Return exactly those lines of the material below that fall between the line holding "(full || match e, subs b !! ch with" and the line holding "Lemma next_fresh ch", inclusive.

================

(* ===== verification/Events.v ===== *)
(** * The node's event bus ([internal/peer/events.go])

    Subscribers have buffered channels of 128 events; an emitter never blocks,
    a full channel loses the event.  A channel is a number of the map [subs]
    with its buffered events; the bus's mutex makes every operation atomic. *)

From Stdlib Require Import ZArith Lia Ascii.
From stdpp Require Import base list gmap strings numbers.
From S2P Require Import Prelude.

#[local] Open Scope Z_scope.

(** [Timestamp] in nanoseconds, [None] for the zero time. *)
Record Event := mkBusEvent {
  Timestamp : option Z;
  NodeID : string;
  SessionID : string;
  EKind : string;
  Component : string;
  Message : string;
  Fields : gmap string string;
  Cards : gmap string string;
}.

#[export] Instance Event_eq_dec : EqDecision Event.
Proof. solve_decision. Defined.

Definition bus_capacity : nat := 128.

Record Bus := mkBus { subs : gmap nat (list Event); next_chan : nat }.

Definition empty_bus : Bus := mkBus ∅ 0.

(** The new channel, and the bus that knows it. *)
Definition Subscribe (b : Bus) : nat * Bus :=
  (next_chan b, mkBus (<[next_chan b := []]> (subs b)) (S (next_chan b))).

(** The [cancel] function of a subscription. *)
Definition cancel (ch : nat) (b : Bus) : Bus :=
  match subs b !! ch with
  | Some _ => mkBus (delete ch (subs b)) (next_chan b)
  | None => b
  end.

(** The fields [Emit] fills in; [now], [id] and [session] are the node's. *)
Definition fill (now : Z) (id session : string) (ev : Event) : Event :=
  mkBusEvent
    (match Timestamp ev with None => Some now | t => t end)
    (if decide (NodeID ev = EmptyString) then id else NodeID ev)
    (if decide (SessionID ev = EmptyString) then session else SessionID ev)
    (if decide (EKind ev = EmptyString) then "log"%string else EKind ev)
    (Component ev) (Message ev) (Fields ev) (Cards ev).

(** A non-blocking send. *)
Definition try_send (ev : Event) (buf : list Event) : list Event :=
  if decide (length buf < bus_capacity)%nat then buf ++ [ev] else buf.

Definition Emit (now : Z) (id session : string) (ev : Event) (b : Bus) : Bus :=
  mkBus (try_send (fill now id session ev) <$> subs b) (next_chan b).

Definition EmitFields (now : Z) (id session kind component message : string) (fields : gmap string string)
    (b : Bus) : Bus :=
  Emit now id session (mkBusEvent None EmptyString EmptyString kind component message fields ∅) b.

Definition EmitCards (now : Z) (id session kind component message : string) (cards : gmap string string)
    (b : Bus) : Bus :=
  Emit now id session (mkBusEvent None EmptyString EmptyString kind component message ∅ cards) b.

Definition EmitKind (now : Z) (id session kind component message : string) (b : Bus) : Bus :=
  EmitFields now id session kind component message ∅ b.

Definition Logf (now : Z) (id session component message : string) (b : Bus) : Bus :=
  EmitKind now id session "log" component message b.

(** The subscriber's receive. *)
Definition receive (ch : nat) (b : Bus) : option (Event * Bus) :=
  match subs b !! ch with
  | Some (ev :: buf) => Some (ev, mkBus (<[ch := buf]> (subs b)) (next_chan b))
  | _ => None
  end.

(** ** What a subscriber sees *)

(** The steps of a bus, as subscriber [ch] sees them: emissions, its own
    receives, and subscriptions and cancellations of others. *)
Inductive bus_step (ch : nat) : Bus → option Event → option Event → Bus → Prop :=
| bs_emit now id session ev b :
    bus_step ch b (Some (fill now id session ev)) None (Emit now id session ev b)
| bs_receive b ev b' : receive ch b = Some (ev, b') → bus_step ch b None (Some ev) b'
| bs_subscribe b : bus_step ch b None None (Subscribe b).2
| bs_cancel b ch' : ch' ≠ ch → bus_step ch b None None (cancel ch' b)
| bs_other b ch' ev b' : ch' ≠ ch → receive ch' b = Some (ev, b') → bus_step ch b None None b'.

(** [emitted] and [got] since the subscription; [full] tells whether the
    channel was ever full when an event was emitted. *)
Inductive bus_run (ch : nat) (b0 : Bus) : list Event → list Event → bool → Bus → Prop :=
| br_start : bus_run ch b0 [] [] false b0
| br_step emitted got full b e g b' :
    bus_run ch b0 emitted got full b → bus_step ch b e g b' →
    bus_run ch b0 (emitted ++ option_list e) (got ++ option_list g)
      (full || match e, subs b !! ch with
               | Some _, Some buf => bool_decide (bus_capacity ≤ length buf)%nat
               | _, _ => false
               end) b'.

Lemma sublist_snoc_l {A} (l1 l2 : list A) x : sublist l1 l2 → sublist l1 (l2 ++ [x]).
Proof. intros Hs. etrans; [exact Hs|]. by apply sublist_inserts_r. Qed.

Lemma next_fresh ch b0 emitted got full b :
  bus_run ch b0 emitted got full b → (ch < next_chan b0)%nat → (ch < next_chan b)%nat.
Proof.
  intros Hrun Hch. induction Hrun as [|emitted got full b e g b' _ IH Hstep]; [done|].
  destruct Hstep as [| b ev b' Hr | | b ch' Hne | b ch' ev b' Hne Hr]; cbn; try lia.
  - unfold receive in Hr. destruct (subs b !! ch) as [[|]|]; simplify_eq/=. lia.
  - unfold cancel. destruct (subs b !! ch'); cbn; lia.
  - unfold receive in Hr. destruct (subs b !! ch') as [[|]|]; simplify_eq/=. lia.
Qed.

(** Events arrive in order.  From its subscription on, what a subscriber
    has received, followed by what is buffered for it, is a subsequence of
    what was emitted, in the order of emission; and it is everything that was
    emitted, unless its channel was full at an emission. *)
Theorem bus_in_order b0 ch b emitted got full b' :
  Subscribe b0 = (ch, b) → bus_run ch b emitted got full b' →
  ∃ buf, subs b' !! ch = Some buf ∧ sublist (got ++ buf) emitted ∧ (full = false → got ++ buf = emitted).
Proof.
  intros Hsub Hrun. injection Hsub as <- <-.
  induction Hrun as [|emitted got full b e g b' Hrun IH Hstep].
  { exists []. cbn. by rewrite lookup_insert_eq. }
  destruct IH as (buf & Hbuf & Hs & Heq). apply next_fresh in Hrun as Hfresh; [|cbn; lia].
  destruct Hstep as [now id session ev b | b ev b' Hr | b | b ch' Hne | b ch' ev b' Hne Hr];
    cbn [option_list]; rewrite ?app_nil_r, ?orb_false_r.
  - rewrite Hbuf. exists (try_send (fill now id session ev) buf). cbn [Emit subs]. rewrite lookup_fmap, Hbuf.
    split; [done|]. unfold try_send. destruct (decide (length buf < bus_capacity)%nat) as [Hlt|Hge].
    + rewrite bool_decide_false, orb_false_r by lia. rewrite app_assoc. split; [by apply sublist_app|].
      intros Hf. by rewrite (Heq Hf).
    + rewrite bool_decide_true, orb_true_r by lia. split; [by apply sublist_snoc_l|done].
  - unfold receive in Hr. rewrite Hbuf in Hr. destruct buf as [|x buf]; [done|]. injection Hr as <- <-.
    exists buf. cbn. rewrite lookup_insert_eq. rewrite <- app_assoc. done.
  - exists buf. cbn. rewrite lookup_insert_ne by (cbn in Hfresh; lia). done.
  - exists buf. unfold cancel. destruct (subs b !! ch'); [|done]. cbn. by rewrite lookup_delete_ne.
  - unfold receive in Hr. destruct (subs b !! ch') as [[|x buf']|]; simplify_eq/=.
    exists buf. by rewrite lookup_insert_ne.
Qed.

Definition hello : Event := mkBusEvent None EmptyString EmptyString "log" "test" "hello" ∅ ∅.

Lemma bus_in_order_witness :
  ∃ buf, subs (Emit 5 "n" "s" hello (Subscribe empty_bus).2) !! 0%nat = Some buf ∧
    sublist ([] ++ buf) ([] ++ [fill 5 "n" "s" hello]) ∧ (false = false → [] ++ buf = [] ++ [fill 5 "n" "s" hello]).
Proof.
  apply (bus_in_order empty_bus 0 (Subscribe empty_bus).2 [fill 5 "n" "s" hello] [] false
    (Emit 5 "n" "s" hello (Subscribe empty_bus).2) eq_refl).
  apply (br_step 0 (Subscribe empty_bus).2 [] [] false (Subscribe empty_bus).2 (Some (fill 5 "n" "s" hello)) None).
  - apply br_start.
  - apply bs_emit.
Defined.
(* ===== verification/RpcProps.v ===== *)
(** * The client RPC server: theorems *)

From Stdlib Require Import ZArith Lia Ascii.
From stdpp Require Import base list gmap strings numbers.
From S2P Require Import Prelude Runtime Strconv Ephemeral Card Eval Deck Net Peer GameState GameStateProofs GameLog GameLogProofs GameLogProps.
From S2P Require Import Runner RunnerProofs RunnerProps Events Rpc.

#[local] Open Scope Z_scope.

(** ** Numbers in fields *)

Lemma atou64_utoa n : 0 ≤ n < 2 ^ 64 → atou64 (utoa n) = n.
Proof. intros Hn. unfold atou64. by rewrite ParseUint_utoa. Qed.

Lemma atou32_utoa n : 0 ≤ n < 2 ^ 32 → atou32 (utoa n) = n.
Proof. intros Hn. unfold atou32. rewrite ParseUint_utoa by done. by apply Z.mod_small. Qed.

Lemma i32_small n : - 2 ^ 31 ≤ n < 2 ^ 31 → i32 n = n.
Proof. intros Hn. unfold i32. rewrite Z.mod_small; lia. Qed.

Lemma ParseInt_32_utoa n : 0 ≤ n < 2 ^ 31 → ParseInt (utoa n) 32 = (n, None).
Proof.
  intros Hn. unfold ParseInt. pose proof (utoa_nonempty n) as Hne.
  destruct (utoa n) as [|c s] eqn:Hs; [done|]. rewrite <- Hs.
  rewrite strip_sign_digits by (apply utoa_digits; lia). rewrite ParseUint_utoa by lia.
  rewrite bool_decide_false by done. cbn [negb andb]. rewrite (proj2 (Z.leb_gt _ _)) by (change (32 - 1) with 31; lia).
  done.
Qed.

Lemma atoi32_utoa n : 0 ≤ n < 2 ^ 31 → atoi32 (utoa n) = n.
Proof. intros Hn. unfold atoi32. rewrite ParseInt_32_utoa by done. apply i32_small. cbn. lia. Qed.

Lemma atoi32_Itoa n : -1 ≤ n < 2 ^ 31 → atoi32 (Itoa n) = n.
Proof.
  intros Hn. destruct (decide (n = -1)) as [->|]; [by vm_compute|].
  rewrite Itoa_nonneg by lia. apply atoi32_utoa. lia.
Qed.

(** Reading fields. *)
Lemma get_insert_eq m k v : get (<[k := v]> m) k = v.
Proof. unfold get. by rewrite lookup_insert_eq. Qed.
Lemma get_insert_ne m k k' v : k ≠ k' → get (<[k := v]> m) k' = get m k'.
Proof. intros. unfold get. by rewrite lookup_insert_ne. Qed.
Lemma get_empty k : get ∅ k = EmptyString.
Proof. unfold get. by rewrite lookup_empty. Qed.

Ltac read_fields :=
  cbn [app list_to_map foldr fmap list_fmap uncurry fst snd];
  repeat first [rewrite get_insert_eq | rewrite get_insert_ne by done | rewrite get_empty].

================

## RESPONSE
      (full || match e, subs b !! ch with
               | Some _, Some buf => bool_decide (bus_capacity ≤ length buf)%nat
               | _, _ => false
               end) b'.

Lemma sublist_snoc_l {A} (l1 l2 : list A) x : sublist l1 l2 → sublist l1 (l2 ++ [x]).
Proof. intros Hs. etrans; [exact Hs|]. by apply sublist_inserts_r. Qed.

Lemma next_fresh ch b0 emitted got full b :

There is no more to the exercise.